Con ese sufijo, se pueden formar neologismos como estatolatría, por ejemplo, que sería el culto al Estado considerado un ente divino por algunos, como Hegel.

Otro neologismo: vacunolatría, la adoración a la que hemos asistido en todos los medios de (in)formación de masas de las vacunas sin sentido crítico ninguno, que “salvan millones de vidas” porque vienen a ser algo así como el Santo Grial, según la opinión carente de fundamento de los adictos a la Gran Farmacopea.
Otro neologismo es tecnolatría, que al parecer acuñó Ernesto Sabato en alguno de sus escritos, y que sería la veneración idealizada de la tecnología, caracterizada por la creencia irracional de que puede solucionar todos los problemas, hasta los que no son técnicos. Tecnolatría y tecnocracia son dos características de nuestra época: la primera justifica a la segunda que es el gobierno o ejercicio del poder que llevan a cabo los técnicos o especialistas, en detrimento de los políticos. De hecho, nuestras modernas democracias son tecnocracias.

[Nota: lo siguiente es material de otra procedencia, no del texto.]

(** * Matching pipeline of VAYO: a shallow embedding of [src/celery_tasks.py]
    and the records of [src/models.py].

    Scores are the Python floats produced by the vector search; they are
    modelled as rationals ([Q]).  The thresholds [0.87] and [0.55] are the
    exact decimals: since no double lies strictly between a decimal and its
    nearest double, comparing a double score with the literal gives the same
    answer as comparing it with the exact decimal. *)

From Stdlib Require Import QArith List String Ascii Bool Arith Lia ZArith.
From Stdlib Require Import Permutation.
Import ListNotations.

Open Scope Q_scope.

(** ** Python values *)

(** Outcome of a Python computation that may raise: the exception is kept
    as its message [str(e)]. *)
Inductive res (A : Type) : Type :=
| Ok (a : A)
| Raise (msg : string).
Arguments Ok {A} a.
Arguments Raise {A} msg.

Definition res_bind {A B} (m : res A) (k : A -> res B) : res B :=
  match m with
  | Ok a => k a
  | Raise e => Raise e
  end.

Notation "'let!' x ':=' m 'in' k" := (res_bind m (fun x => k))
  (at level 200, x name, m at level 100, k at level 200).

(** A list comprehension whose element computation may raise: the first
    exception escapes. *)
Fixpoint res_map {A B} (f : A -> res B) (l : list A) : res (list B) :=
  match l with
  | [] => Ok []
  | x :: xs => let! y := f x in let! ys := res_map f xs in Ok (y :: ys)
  end.

(** Boolean float comparisons. *)
Definition Qltb (x y : Q) : bool := negb (Qle_bool y x).
Definition Qleb (x y : Q) : bool := Qle_bool x y.

(** ** models.py *)

Inductive MatchTier := SOULMATE | EXPLORER | FALLBACK.

Definition MatchTier_eqb (a b : MatchTier) : bool :=
  match a, b with
  | SOULMATE, SOULMATE | EXPLORER, EXPLORER | FALLBACK, FALLBACK => true
  | _, _ => false
  end.

(** [CommunityMatch]; [created_at] and the example config are left out. *)
Record CommunityMatch := mkCommunityMatch {
  cm_community_id : string;
  cm_community_name : string;
  cm_category : string;
  cm_match_score : Q;
  cm_member_count : Z;
  cm_recent_activity : Z
}.
Lemma to_int_range z : in_int (to_int z).
Proof.
  unfold in_int, int_min, int_max, to_int, wrap.
  change (2 ^ (32 - 1)) with 2147483648.
  change (2 ^ 32) with 4294967296.
  change (2 ^ 31) with 2147483648.
  pose proof (Z.mod_pos_bound (z + 2147483648) 4294967296). lia.
Qed.

Lemma to_time_id z : in_time z -> to_time z = z.
Proof.
  unfold in_time, time_min, time_max, to_time, wrap.
  change (2 ^ (64 - 1)) with 9223372036854775808.
  change (2 ^ 64) with 18446744073709551616.
  change (2 ^ 63) with 9223372036854775808.
  intros H. rewrite Z.mod_small; lia.
Qed.

Lemma in_int_bounds z : in_int z <-> -2147483648 <= z <= 2147483647.
Proof. unfold in_int, int_min, int_max. change (2 ^ 31) with 2147483648. lia. Qed.

Lemma in_time_bounds z :
  in_time z <-> -9223372036854775808 <= z <= 9223372036854775807.
Proof.
  unfold in_time, time_min, time_max.
  change (2 ^ 63) with 9223372036854775808. lia.
Qed.

Lemma double_to_int_range oob d : in_int (double_to_int oob d).
Proof.
  unfold double_to_int.
  destruct (int_min <=? d) eqn:Hlo; destruct (d <=? int_max) eqn:Hhi; simpl;
    try apply to_int_range.
  unfold in_int. lia.
Qed.

Lemma double_to_int_exact oob d : in_int d -> double_to_int oob d = d.
Proof.
  unfold double_to_int, in_int. intros [Hlo Hhi].
  apply Z.leb_le in Hlo, Hhi. now rewrite Hlo, Hhi.
Qed.

Lemma total_msec_range st obs : in_int (total_msec st obs).
Proof. apply double_to_int_range. Qed.

(** When the clock readings are ordinary and the elapsed time fits an
    [int], [total_msec] is the number of whole milliseconds between the
    baseline [start] and the reading of [gettimeofday]. *)
Lemma total_msec_exact st obs :
  in_time (obs_tv_sec obs - start st) ->
  0 <= obs_tv_usec obs < 1000000 ->
  in_int ((obs_tv_sec obs - start st) * 1000 + obs_tv_usec obs / 1000) ->
  total_msec st obs = (obs_tv_sec obs - start st) * 1000 + obs_tv_usec obs / 1000.
Proof.
  intros Ht Hu Hi. unfold total_msec, msec_of, time_sub.
  rewrite to_time_id by assumption.
  rewrite Z.quot_div_nonneg by lia.
  assert (0 <= obs_tv_usec obs / 1000 < 1000) as Hm.
  { split; [apply Z.div_pos; lia | apply Z.div_lt_upper_bound; lia]. }
  rewrite to_int_id by (apply in_int_bounds; lia).
  now apply double_to_int_exact.
Qed.

(** ** The debounce state *)

Lemma tick_bounds st i : ticks_ok st -> 0 <= tick st i <= int_max.
Proof.
  unfold ticks_ok, tick. intros H.
  destruct (ticks st !! i) as [t|] eqn:Ht; simpl.
  - eapply Forall_lookup_1 in H; eauto.
  - unfold int_max. change (2 ^ 31) with 2147483648. lia.
Qed.

Lemma initial_state_ok now : ticks_ok (initial_state now).
Proof.
  unfold ticks_ok, initial_state; cbn [ticks].
  apply Forall_forall. intros t Ht.
  apply elem_of_replicate in Ht as [-> _].
  unfold int_max. change (2 ^ 31) with 2147483648. lia.
Qed.

Lemma initial_state_length now : length (ticks (initial_state now)) = MAX_PINS.
Proof. apply length_replicate. Qed.

(** On reachable states the test of the source is the test on integers. *)
Lemma debounce_passed_iff cfg st i tm :
  ticks_ok st -> in_int tm ->
  debounce_passed cfg st i tm = true <->
  tm - tick st i > bounce_time cfg /\ tm > 1000.
Proof.
  intros Hok Htm. pose proof (tick_bounds st i Hok) as Hb.
  apply (proj1 (in_int_bounds _)) in Htm.
  unfold int_max in Hb. change (2 ^ 31) with 2147483648 in Hb.
  unfold debounce_passed, int_sub.
  rewrite andb_true_iff, !Z.gtb_gt.
  split; intros [H1 H2]; split; try assumption.
  - rewrite to_int_id in H1 by (apply in_int_bounds; lia). assumption.
  - rewrite to_int_id by (apply in_int_bounds; lia). assumption.
Qed.

Lemma accepted_emit cfg pin s acts :
  accepted (acts ++ emit cfg pin s) = accepted acts.
Proof.
  unfold accepted. rewrite existsb_app.
  unfold emit. destruct (edge_selected cfg s), (debug cfg); simpl;
    now rewrite ?orb_false_r.
Qed.
(** * itensor/index.h : Index and IndexVal

    A shallow embedding of the [Index] and [IndexVal] classes of
    [itensor/index.h] and of the free function templates [prime],
    [noprime] and [mapPrime].

    - C++ [int], [long] and [IDType] values are integers of [Z]; the
      arithmetic on [int] is written with its two's complement wrap-around.
    - [Error(msg)] (declared in global.h) is the outcome [Fatal msg].
    - The blocks under [#ifdef DEBUG] are guarded by a boolean [DEBUG].
    - Objects live in a store; a member function receives the reference
      [this] and a member returning [*this] returns that reference.  *)

From Stdlib Require Import ZArith Lia List Bool Ascii String.
From Stdlib Require Import Strings.Byte.
From Stdlib Require Import Permutation Sorted.
From stdpp Require Import base decidable option gmap strings list.

Local Open Scope Z_scope.

(** ** Machine integers *)

Definition int_bytes : nat := 4.
Definition long_bytes : nat := 8.

Definition INT_MIN : Z := - 2 ^ 31.
Definition INT_MAX : Z := 2 ^ 31 - 1.
Definition LONG_MIN : Z := - 2 ^ 63.
Definition LONG_MAX : Z := 2 ^ 63 - 1.

Definition in_int (z : Z) : Prop := INT_MIN <= z <= INT_MAX.
Definition in_long (z : Z) : Prop := LONG_MIN <= z <= LONG_MAX.

(** The value an [int] holds after an arithmetic result [z]. *)
Definition wrap_int (z : Z) : Z := (z + 2 ^ 31) mod 2 ^ 32 - 2 ^ 31.

Definition int_add (a b : Z) : Z := wrap_int (a + b).
Definition int_neg (a : Z) : Z := wrap_int (- a).

(** ** enum IndexType *)

Inductive IndexType : Set :=
  Link | Site | All | NullIndex | Xind | Yind | Zind | Wind | Vind.

#[global] Instance IndexType_eq_dec : EqDecision IndexType.
Proof. solve_decision. Defined.

(** ** class Index : the private data members *)

Record Index : Type := mkIndex {
  id_ : Z;
  primelevel_ : Z;
  m_ : Z;
  type_ : IndexType;
  sname_ : string
}.

Definition set_primelevel_ (x : Index) (p : Z) : Index :=
  mkIndex (id_ x) p (m_ x) (type_ x) (sname_ x).

(** *** Accessor methods *)

Definition Index_m (x : Index) : Z := m_ x.
Definition Index_primeLevel (x : Index) : Z := primelevel_ x.
Definition Index_type (x : Index) : IndexType := type_ x.
Definition Index_rawname (x : Index) : string := sname_ x.
Definition Index_id (x : Index) : Z := id_ x.

(** [explicit operator bool() const { return (type_!=NullIndex); }] *)
Definition Index_bool (x : Index) : bool :=
  negb (bool_decide (type_ x = NullIndex)).

(** *** Operators *)

(** [return (id_ == other.id_) && (primelevel_ == other.primelevel_);] *)
Definition Index_eq (x other : Index) : bool :=
  (id_ x =? id_ other) && (primelevel_ x =? primelevel_ other).

(** [return !operator==(other);] *)
Definition Index_ne (x other : Index) : bool := negb (Index_eq x other).

(** [return (id_ == other.id_);] *)
Definition Index_noprimeEquals (x other : Index) : bool :=
  id_ x =? id_ other.

Definition Index_gt (x other : Index) : bool :=
  if m_ x =? m_ other then
    if id_ x =? id_ other then primelevel_ x >? primelevel_ other
    else id_ x >? id_ other
  else m_ x >? m_ other.

Definition Index_lt (x other : Index) : bool :=
  if m_ x =? m_ other then
    if id_ x =? id_ other then primelevel_ x <? primelevel_ other
    else id_ x <? id_ other
  else m_ x <? m_ other.

(** ** Outcomes of a call *)

Inductive Result (A : Type) : Type :=
| Ok (a : A)            (* normal return *)
| Fatal (msg : string)  (* [Error(msg)] was called *)
| Invalid.              (* a reference that denotes no object was used *)
Arguments Ok {A} a.
Arguments Fatal {A} msg.
Arguments Invalid {A}.

(** *** The constructors of Index *)

(** [Index() : id_(0), primelevel_(0), m_(1), type_(NullIndex) { }];
    [sname_] is default-initialised to the empty string. *)
Definition Index_default : Index := mkIndex 0 0 1 NullIndex EmptyString.

(** [generateID()] draws from a function-local static [mt19937],
    [return rng();].  The generator is not part of this repository, so
    its state type [G] and its step [rng] are parameters. *)
Definition generateID {G : Type} (rng : G -> Z * G) (g : G) : Z * G := rng g.

(** [Index(name, m, type, plev)]: the member initialisers run first
    (drawing the id), then the checks under [#ifdef DEBUG]. *)
Definition Index_ctor {G : Type} (rng : G -> Z * G) (DEBUG : bool)
    (name : string) (m : Z) (type : IndexType) (plev : Z) (g : G)
  : Result (Index * G) :=
  let '(id, g') := generateID rng g in
  let this := mkIndex id plev m type name in
  if DEBUG && bool_decide (type_ this = All)
  then Fatal "Constructing Index with type All disallowed"
  else if DEBUG && bool_decide (type_ this = NullIndex)
  then Fatal "Constructing Index with type NullIndex disallowed"
  else Ok (this, g').

(** The default arguments [m = 1], [it = Link], [primelev = 0]. *)
Definition Index_ctor_name_m {G : Type} (rng : G -> Z * G) (DEBUG : bool)
    (name : string) (m : Z) (g : G) : Result (Index * G) :=
  Index_ctor rng DEBUG name m Link 0 g.

(** ** class IndexVal : the public data members *)

Record IndexVal : Type := mkIndexVal {
  index : Index;
  val : Z
}.

(** [long m() const { return index.m(); }] *)
Definition IndexVal_m (iv : IndexVal) : Z := Index_m (index iv).

(** [explicit operator bool() const { return bool(index); }] *)
Definition IndexVal_bool (iv : IndexVal) : bool := Index_bool (index iv).

(** [bool operator==(const Index& I) const { return index == I; }] *)
Definition IndexVal_eq_Index (iv : IndexVal) (I : Index) : bool :=
  Index_eq (index iv) I.

(** [operator==(const Index& I, const IndexVal& iv)] *)
Definition Index_eq_IndexVal (I : Index) (iv : IndexVal) : bool :=
  IndexVal_eq_Index iv I.

(** ** The object store *)

Inductive object : Type :=
| OIndex (x : Index)
| OIndexVal (iv : IndexVal).

Definition loc : Type := positive.

(** A reference to an Index denotes a complete object or the data member
    [index] of an IndexVal object. *)
Inductive ref : Type :=
| Obj (l : loc)
| Member_index (l : loc).

Definition M (A : Type) : Type :=
  gmap loc object -> Result (A * gmap loc object).

Definition ret {A : Type} (a : A) : M A := fun h => Ok (a, h).

Definition bind {A B : Type} (c : M A) (k : A -> M B) : M B :=
  fun h =>
    match c h with
    | Ok (a, h') => k a h'
    | Fatal msg => Fatal msg
    | Invalid => Invalid
    end.

Notation "x <-- c ;; k" := (bind c (fun x => k))
  (at level 100, c at next level, right associativity).
Notation "c ;;; k" := (bind c (fun _ => k))
  (at level 100, right associativity).

(** [Error(msg)] of global.h: the call does not return. *)
Definition Error {A : Type} (msg : string) : M A := fun _ => Fatal msg.

Definition get_Index (r : ref) : M Index :=
  fun h =>
    match r with
    | Obj l =>
        match h !! l with Some (OIndex x) => Ok (x, h) | _ => Invalid end
    | Member_index l =>
        match h !! l with
        | Some (OIndexVal iv) => Ok (index iv, h)
        | _ => Invalid
        end
    end.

Pero si alguna -latría resulta especialmente deleznable es la autolatría narcisista o egolatría, el culto o amor excesivo al ego propio de uno mismo y a su personalidad individual, que puede conducir al extremo de la autogamia o sologamia de quienes dicen que no se casan ni con Dios, pero acaban casándose consigo mismos, una boda de momento sin validez legal, pero matrimonio de hecho indisoluble, consistente y a prueba de divorcio.